• EXTRACTED RECORDS:
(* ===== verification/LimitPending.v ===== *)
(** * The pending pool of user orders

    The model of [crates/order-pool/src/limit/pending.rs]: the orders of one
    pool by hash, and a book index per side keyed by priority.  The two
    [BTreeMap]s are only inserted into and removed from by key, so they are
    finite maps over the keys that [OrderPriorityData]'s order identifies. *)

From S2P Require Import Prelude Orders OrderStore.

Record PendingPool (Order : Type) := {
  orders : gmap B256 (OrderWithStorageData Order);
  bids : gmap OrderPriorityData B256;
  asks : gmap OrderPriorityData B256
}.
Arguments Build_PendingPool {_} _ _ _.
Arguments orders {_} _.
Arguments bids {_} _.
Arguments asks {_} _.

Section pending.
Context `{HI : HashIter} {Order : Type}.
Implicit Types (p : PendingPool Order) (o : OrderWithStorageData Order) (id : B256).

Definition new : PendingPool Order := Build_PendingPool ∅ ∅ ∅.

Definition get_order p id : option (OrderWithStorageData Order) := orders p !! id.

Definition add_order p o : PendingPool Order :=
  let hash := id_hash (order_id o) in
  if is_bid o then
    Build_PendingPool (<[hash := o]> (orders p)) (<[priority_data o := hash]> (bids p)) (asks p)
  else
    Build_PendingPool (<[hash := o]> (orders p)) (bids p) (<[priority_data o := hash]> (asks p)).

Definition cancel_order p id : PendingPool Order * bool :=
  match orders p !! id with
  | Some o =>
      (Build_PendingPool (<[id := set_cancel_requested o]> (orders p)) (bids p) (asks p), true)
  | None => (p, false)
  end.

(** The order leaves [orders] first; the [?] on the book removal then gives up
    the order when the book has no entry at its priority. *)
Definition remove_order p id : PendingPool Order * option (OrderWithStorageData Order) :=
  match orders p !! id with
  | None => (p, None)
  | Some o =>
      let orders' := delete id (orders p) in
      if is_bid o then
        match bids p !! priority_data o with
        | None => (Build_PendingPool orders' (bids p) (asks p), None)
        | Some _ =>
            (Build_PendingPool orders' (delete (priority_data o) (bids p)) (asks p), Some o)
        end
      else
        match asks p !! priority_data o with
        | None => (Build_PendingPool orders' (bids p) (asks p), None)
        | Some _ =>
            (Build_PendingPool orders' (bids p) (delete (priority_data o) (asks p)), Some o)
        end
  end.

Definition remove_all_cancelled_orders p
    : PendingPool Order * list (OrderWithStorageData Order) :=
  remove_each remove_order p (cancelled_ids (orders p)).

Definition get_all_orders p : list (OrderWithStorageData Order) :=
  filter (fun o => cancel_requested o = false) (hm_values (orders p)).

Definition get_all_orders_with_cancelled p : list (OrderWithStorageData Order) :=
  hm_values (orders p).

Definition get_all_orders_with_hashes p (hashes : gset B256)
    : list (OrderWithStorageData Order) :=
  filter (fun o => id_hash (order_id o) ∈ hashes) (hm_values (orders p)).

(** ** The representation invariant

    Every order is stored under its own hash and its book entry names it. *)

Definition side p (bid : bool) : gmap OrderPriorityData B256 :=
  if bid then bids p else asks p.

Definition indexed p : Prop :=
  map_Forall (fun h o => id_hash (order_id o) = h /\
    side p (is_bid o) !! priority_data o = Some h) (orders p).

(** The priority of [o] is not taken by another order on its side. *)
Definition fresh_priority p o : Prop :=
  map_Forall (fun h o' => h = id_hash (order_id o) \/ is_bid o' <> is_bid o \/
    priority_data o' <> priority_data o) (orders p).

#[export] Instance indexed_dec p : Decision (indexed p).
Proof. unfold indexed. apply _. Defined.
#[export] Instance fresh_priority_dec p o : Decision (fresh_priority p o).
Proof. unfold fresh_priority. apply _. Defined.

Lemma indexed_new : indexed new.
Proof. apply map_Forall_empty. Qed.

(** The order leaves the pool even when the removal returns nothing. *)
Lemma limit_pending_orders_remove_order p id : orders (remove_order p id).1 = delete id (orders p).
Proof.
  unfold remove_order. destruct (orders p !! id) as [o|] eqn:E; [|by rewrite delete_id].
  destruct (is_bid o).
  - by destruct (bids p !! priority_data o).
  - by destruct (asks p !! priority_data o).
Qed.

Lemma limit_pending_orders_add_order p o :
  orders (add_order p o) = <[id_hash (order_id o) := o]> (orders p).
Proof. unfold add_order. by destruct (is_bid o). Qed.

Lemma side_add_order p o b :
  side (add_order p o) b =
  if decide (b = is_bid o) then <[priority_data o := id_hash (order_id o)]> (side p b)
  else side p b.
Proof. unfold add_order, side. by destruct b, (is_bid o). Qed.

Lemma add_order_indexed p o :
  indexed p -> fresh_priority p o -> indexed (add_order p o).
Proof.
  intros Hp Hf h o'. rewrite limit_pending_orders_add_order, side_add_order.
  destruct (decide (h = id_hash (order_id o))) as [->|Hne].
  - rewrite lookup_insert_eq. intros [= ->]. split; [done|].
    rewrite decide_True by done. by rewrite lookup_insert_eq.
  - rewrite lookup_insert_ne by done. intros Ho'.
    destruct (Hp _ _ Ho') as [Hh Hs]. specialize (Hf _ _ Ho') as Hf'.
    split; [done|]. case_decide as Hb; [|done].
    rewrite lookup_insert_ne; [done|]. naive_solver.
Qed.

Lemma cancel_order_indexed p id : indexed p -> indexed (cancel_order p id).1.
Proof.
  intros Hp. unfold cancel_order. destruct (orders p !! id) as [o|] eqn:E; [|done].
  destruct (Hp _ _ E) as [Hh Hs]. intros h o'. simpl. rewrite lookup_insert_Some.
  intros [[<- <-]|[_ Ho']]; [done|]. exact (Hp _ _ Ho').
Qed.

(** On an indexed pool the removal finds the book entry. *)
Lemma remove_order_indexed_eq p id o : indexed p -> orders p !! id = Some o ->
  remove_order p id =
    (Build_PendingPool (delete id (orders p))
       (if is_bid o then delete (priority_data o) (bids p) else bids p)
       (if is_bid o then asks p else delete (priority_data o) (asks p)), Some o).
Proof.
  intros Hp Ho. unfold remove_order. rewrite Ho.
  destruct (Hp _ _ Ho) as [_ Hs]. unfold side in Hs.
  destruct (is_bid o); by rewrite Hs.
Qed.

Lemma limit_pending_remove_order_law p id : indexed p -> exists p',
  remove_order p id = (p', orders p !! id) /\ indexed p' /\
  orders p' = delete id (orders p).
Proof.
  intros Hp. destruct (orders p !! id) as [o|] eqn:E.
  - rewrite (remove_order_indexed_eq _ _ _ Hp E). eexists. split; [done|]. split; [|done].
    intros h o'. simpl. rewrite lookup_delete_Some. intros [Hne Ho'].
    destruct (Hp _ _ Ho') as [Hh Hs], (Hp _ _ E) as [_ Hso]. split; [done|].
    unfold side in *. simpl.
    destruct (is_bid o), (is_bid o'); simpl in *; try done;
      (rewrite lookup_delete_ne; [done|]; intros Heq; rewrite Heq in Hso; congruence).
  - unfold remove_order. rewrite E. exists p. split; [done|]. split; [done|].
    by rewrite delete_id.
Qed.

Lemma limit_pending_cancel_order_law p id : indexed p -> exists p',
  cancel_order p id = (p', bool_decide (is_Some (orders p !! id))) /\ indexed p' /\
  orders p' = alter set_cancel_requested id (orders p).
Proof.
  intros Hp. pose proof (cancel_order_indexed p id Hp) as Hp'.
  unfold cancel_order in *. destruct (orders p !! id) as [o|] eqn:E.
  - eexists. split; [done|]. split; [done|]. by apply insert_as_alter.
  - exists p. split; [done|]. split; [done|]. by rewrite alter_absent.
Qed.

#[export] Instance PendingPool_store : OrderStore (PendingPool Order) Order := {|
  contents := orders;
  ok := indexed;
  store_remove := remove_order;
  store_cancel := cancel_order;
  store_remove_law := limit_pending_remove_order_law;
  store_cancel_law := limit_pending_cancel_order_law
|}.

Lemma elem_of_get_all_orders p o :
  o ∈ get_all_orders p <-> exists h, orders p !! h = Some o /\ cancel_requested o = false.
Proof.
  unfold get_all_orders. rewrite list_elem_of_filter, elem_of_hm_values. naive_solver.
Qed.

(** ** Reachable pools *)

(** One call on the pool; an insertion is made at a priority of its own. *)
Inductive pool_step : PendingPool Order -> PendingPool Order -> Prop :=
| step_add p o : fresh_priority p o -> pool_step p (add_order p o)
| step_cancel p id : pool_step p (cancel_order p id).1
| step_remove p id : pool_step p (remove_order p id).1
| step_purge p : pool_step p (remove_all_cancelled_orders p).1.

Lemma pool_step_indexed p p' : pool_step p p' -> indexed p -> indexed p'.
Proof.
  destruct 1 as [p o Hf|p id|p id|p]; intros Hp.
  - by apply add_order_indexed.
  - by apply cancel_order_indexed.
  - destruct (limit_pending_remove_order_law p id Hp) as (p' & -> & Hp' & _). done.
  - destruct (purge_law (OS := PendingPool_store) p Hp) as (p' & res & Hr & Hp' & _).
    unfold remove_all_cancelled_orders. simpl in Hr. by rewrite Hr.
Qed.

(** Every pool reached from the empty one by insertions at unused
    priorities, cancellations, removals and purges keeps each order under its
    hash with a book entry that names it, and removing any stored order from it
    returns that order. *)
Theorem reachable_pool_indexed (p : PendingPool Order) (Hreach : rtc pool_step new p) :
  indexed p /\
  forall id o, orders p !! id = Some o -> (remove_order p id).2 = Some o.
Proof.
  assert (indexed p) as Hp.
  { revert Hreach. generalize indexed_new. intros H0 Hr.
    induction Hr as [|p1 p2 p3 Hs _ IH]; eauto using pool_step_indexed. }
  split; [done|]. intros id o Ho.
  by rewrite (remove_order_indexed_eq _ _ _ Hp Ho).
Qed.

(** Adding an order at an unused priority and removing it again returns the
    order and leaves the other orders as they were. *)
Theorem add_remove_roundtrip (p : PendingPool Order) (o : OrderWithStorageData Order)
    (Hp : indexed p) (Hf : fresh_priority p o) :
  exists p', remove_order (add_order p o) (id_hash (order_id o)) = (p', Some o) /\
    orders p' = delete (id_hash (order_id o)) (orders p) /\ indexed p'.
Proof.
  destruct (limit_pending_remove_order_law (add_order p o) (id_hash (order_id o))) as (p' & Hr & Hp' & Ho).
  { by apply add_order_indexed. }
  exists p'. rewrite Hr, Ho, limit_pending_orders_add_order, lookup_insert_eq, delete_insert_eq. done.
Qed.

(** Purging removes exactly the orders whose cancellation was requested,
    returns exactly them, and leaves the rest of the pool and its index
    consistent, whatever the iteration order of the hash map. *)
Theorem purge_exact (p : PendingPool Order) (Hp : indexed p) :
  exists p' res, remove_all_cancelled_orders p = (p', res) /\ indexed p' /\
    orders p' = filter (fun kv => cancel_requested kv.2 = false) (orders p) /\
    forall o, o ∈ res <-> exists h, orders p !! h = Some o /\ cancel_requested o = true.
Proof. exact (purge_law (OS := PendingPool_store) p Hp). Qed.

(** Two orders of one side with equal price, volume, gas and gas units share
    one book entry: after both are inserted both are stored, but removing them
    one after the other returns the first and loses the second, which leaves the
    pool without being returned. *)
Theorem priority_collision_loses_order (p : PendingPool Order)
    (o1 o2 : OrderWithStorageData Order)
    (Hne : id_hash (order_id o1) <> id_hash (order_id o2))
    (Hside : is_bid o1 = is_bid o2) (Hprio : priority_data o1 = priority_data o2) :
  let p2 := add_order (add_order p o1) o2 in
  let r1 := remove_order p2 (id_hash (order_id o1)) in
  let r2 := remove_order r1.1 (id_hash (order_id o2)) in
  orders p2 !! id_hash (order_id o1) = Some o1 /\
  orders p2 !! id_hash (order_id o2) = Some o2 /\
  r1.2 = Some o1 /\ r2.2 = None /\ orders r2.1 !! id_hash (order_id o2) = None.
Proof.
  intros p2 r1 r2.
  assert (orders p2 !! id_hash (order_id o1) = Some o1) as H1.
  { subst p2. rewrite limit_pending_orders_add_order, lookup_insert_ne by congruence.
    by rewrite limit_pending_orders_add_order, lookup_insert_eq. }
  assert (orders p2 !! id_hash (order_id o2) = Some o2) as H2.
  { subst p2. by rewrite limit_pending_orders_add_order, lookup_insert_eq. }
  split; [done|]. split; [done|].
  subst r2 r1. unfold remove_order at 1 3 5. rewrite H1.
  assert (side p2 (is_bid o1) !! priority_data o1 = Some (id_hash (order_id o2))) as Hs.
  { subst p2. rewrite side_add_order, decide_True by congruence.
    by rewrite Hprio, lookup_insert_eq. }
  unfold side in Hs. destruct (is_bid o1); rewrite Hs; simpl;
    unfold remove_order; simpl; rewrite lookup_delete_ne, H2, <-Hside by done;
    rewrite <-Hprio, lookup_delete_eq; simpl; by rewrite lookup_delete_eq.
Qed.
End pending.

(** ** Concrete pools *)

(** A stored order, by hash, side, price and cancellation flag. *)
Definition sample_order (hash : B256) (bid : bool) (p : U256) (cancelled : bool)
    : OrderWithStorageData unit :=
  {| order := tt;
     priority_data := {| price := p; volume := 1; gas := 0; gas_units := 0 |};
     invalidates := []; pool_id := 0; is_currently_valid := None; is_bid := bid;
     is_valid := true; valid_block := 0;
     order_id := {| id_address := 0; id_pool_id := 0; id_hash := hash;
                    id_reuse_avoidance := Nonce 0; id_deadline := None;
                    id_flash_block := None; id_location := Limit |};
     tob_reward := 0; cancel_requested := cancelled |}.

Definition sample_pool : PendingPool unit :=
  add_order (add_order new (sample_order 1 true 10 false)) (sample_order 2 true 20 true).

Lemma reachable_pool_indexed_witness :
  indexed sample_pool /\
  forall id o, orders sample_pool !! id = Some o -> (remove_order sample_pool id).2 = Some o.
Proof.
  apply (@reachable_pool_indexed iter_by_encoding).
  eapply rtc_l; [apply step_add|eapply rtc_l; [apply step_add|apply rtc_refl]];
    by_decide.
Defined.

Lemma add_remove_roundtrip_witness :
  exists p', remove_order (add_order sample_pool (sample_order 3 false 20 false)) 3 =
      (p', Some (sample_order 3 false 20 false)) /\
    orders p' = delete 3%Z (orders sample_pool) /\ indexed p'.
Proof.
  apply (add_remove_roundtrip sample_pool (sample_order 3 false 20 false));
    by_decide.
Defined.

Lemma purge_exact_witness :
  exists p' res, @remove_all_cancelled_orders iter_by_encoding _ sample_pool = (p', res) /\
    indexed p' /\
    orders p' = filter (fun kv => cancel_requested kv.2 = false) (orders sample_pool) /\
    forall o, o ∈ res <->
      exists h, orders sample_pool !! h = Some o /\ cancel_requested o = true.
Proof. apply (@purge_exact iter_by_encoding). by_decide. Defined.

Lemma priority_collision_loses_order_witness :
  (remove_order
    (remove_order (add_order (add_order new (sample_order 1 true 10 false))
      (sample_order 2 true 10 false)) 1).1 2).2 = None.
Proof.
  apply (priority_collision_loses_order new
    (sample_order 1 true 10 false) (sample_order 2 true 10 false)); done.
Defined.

• INSTRUCTIONS FOR THE TASK:
Tally the lines above that include "export"; give only the tally.

• EXERCISE ANSWER:
3